Iba a ser en España donde, precisamente, habría de unirme con otra de mis guitarras predilectas, la que perteneciera hasta entonces al maestro Andrés Segovia.
Había ido a la famosa Casa Ramírez a ver instrumentos, con la idea de comprar uno. Sin embargo, ninguno de los muy buenos que veía terminaba de satisfacerme porque, desde siempre, en la Argentina hemos sabido de guitarras y hemos tenidos muchas espléndidas, inclusive de la propia casa Ramírez. Localicé por fin una, fuera del sector donde se agrupaban, bien ordenaditas, la mayoría de las exhibidas.. Me llamó la atención su lujo, su acabado perfecto y el detalle de que tuviese agudos Hauser y graves "de la casa". Me explicaron que esa guitarra no estaba en venta, que era nada menos que del maestro Segovia.
No me resigné. Supe también que hacía ya tiempo que el maestro tenía allí su guitarra y que no mostraba urgencia por ella. Insinué la posibilidad de que quisiese venderla y, sobre todo, declaré con verdad ser admirador y hasta conocido del gran concertista.

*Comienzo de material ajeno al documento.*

End Upgrade.





End cluster.

(** ** package cluster: the object graph

    [objectgraph.go] is not among the sources at hand; its tests are.  The
    data model is the one the tests read ([uidToNode], a node's [identity],
    [virtual], [owners], [softOwners] and [tenantClusters]); the operations
    are modelled from the specification.  A set of nodes is the set of their
    UIDs, resolved through [uidToNode]. *)

Module objectgraph.

(** [types.UID]. *)
Abbreviation UID_t := string (only parsing).

(** A node's identity: [(APIVersion, Kind, Namespace, Name)] and the UID. *)
Record ObjectReference : Type := {
  APIVersion : string;
  Kind : string;
  Namespace : string;
  Name : string;
  UID : UID_t
}.

(** [metav1.OwnerReference]: [(APIVersion, Kind, Name, UID)]. *)
Record OwnerReference : Type := {
  or_APIVersion : string;
  or_Kind : string;
  or_Name : string;
  or_UID : UID_t
}.

(** A discovered object, as [addObj] reads an [unstructured.Unstructured]. *)
Record object : Type := {
  obj_APIVersion : string;
  obj_Kind : string;
  obj_Namespace : string;
  obj_Name : string;
  obj_UID : UID_t;
  obj_OwnerReferences : list OwnerReference
}.

Record node : Type := {
  identity : ObjectReference;
  owners : gset UID_t;
  softOwners : gset UID_t;
  tenantClusters : gset UID_t;
  virtual : bool;
  isGlobal : bool;
  isCluster : bool;
  isMachine : bool;
  isSecret : bool;
  isConfigMap : bool;
  isCRD : bool;
  isGlobalHierarchy : bool
}.

(** [type objectGraph struct], its [uidToNode] map. *)
Abbreviation objectGraph := (gmap UID_t node) (only parsing).

(** The [(APIVersion, Kind)] pairs behind the type flags which the
    specification names without spelling them out. *)
Class TypeTable : Type := {
  coreClusterType : string -> string -> bool;
  coreMachineType : string -> string -> bool;
  crdType : string -> string -> bool;
  hubType : string -> string -> bool
}.

(** The error of an owner found again under another UID. *)
Definition OwnerIdentityMismatch (o : object) : goerror :=
  New "OwnerIdentityMismatch: %s/%s was referenced as an owner with another UID than %s"
    [obj_Namespace o; obj_Name o; obj_UID o].

Section AddObject.

Context `{T : TypeTable}.

(** Modelled from the spec: the type flags of section 4.3.2, computed from
    [(APIVersion, Kind)] (and an empty namespace for the cluster-scoped
    ones); the node type and [addObject] are in [objectgraph.go]. *)
Definition mkNode (id : ObjectReference) (isVirtual : bool) : node :=
  {| identity := id;
     owners := ∅;
     softOwners := ∅;
     tenantClusters := ∅;
     virtual := isVirtual;
     isGlobal := bool_decide (Namespace id = "");
     isCluster := coreClusterType (APIVersion id) (Kind id);
     isMachine := coreMachineType (APIVersion id) (Kind id);
     isSecret := bool_decide (APIVersion id = "v1") && bool_decide (Kind id = "Secret");
     isConfigMap :=
       bool_decide (APIVersion id = "v1") && bool_decide (Kind id = "ConfigMap");
     isCRD := crdType (APIVersion id) (Kind id);
     isGlobalHierarchy :=
       bool_decide (Namespace id = "") && hubType (APIVersion id) (Kind id) |}.

Definition identityOf (o : object) : ObjectReference :=
  {| APIVersion := obj_APIVersion o;
     Kind := obj_Kind o;
     Namespace := obj_Namespace o;
     Name := obj_Name o;
     UID := obj_UID o |}.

Lo primero era indemostrable, pero yo no mentía al afirmar mi condición de admirador porque, a cada venida a Buenos Aires del gran guitarrista, había respondido yo con mi concurrencia a sus conciertos. Amaba tanto a mi oficio, del cual era el número uno, que nunca hubiese dejado de ir a oírlo. Lo hice desde platea y desde gallinero, y una vez que no me quedó otro remedio, desde un pasillo de cazuela, desde atrás de una cortina y por gracia de un acomodador gauchazo.
Además, con Segovia nos había envuelto una vez un equívoco de equipajes. En el vapor de la carrera a Montevideo habían puesto la guitarra de Segovia, en su estuche, junto con las de mi conjunto y la mía, pensando que eran todas del mismo grupo. Al llegar a puerto se aclaró el error y tuve el gusto, por primera vez, de estrechar la mano de Don Andrés. Pero estaba escrito que alguna vez quedaría conmigo alguna de sus guitarras.
Segovia debe haberse asombrado, al principio, por tanta insistencia mía pero, sea porque me recordaba, porque me conocía o, simplemente porque dio valor a mi entusiasmo por esa guitarra, que me la concedió. Supe que había sido el propio gran maestro quien había diseñado y dibujado los planos del instrumento.
Todavía hoy, la buena gente de la Casa Ramírez no debe comprender como pudo haber tenido ese desenlace mi empecinamiento. Lo cierto es que, gracias a él, se integró el par de mis guitarras más queridas: una la del maestro español que considero el mayor guitarrista que haya oído jamás; la otra, esa bellísima guitarra de Francisco Canaro, que fue capaz de revolucionar el tango, pero que nunca había podido rasguear siquiera unos acordes en esa viola que era sólo "para las fotos".